Сохатый вылез из кабины с мыслью, что опытный летчик не прыгал только потому, что была мала высота полета - не обеспечивала раскрытие и наполнение парашютов воздухом. У Пушкарева осталась лишь надежда на благополучную посадку - один счастливый фант из тысячи.

* * *



Подъехал командир, руководивший полетами:

- Что вы, Сохатый, скажете о погоде?

- Снег и обледенение в облаках подтверждаю. Видимость под облаками из кабины чуть больше километра. Дождь и снег мешают.

- У вас же двигатели не остановились?

- Во-первых, я меньше по времени находился в облаках, во-вторых, снижаясь, шел на пониженных оборотах. И у Пушкарева двигатели работали в пределах нормы, пока он не полетел на повторный заход. Вы же знаете, что в нижней кромке обледенение более интенсивное.

- Ну, это уже теория... Чтобы хорошо летать, надо учиться лететь мыслью впереди самолета...

- Если я правильно понял вас, товарищ полковник, вы уже обвиняете тех, чьей судьбы еще не знаете.

- Я в твоих поучениях, подполковник, не нуждаюсь... Придется каждому из вас рапорт о полете писать. Небось из центра приедут разбираться.

- Рапорт не убежит. Напишу... Хотелось бы с вами на место поехать. Хоть и печальная, но наука...

- Нечего вам там делать. Чего доброго, будете потом бояться летать.

Сохатый грустно улыбнулся.

- Мне можно и посмотреть, товарищ полковник. Дух летный у меня уже не пошатнется. К сожалению, я столько повидал на войне...

* * *

Посередине фойе офицерского клуба, на столах, задрапированных красной материей, стояли три наглухо закрытых гроба с приставленными к ним фотографиями. Они располагались так, как летали погибшие: слева - штурман, в центре - летчик и рядом с ним - стрелок-радист.
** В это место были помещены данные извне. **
(** What the antisymmetric part of a rotation, its diagonal and its symmetric part have
    to do with each other. *)
Lemma rotation_parts a0 a1 a2 b0 b1 b2 c0 c1 c2 :
  rotation (a0, a1, a2) (b0, b1, b2) (c0, c1, c2) ->
  let T := 1 + a0 + b1 + c2 in
  T * (1 + a0 - b1 - c2) = (b2 - c1) * (b2 - c1) /\
  (b2 - c1) * (c0 - a2) = T * (a1 + b0).
Proof.
  intros H. pose proof (rotation_cross _ _ _ H) as X1.
  pose proof (rotation_cross _ _ _ (rotation_rotate _ _ _ H)) as X2.
  pose proof (rotation_cross _ _ _ (rotation_rotate _ _ _ (rotation_rotate _ _ _ H))) as X3.
  destruct H as ((E1 & E2 & E3 & E4 & E5 & E6) & E).
  unfold cross in X1, X2, X3. injection X1 as X10 X11 X12. injection X2 as X20 X21 X22.
  injection X3 as X30 X31 X32. unfold dot in *.
  assert (C0 : a0 * a0 + b0 * b0 + c0 * c0 = 1).
  { rewrite <- X20 at 1. rewrite <- X30 at 1. rewrite <- X10 at 1. unfold triple, dot, cross in E. lra. }
  assert (C01 : a0 * a1 + b0 * b1 + c0 * c1 = 0).
  { rewrite <- X21, <- X31, <- X11. ring. }
  split; [|lra]. lra.
Qed.
Lemma rotation_cycle a0 a1 a2 b0 b1 b2 c0 c1 c2 :
  rotation (a0, a1, a2) (b0, b1, b2) (c0, c1, c2) ->
  rotation (b1, b2, b0) (c1, c2, c0) (a1, a2, a0).
Proof.
  intros ((E1 & E2 & E3 & E4 & E5 & E6) & E). unfold rotation, orthonormal, triple, dot, cross in *.
  split_and!; lra.
Qed.

Lemma signed_entry T X d e : 0 < T -> T * X = (d - e) * (d - e) ->
  let q := (half * Math_sqrt (Math_max (Some X) (int 0)))%num in
  (if nlt (Some d) (Some e) then (- q)%num else q) = Some ((d - e) / (2 * sqrt T)).
Proof.
  intros HT E q. rewrite <- (signed_root T X (d - e) HT E).
  assert (Eq : q = Some (/ 2 * sqrt (Rmax X 0))).
  { unfold q, Math_max, int, half. cbn [lift2]. by rewrite sqrt_some by apply Rmax_r. }
  rewrite Eq. cbn [nlt nopp]. assert (F : Rltb d e = Rltb (d - e) 0).
  { destruct (Rltb (d - e) 0) eqn:F.
    - apply Rltb_spec in F. apply Rltb_spec. lra.
    - apply Rltb_false in F. apply Rltb_false. lra. }
  rewrite F. by destruct (Rltb (d - e) 0).
Qed.
Lemma root_entry T : 0 < T ->
  (half * Math_sqrt (Math_max (Some T) (int 0)))%num = Some (sqrt T / 2).
Proof.
  intros HT. unfold Math_max, int, half. cbn [lift2]. rewrite Rmax_left, sqrt_some by lra.
  cbn. f_equal. field.
Qed.
Lemma half_product W T d e s : 0 < W -> W * W = T -> d * e = T * s ->
  d / (2 * W) * (e / (2 * W)) = s / 4.
Proof.
  intros HW EW E. transitivity (d * e / (4 * (W * W))); [field; lra|]. rewrite E, <- EW. field. lra.
Qed.
Lemma half_with W d : 0 < W -> W / 2 * (d / (2 * W)) = d / 4.
Proof. intros HW. field. lra. Qed.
Сохатый стоял в почетном карауле, устремив взгляд на дальнюю стену фойе, по которой летел в лазурную даль большой силуэт реактивного бомбардировщика. Его полет над залом, наполненным печалью и горем, заставил Ивана подумать, что на земле и на воде все имеет начало и все имеет конец. Лишь прекрасное и суровое небо вечно в своей бесконечности, и, видимо, у летчиков с небом никогда не будет мира, если даже на земле не будет войны... И тут его мысль как бы споткнулась: вспомнились похороны Сережи Терпилова. Сережа пролетал у него ведомым полвойны и погиб от снаряда врага в последний день. Пушкарев помог освоить новую машину и погиб от злой непогоды в последний их совместный полет. Погиб так же, как Терпилов, когда уже оставалось только отпраздновать победу...

Чему верить?

Полковник Сохатый, сидя в пилотской кабине, наблюдал, как постепенно день угасает, уступает место ночи.

Подготовку самолета и экипажа к учебному вылету на разведку он специально закончил чуть раньше, чтобы побыть с десяток минут наедине с вечером. Иван Анисимович любил в одиночестве наблюдать, как природа замирает в неподвижности, а даль все больше наполняется сгущающейся синевой. В наступающем вечернем безмолвии он улавливал печаль всего живого по уходящему дню, отчего и ему становилось немного грустно.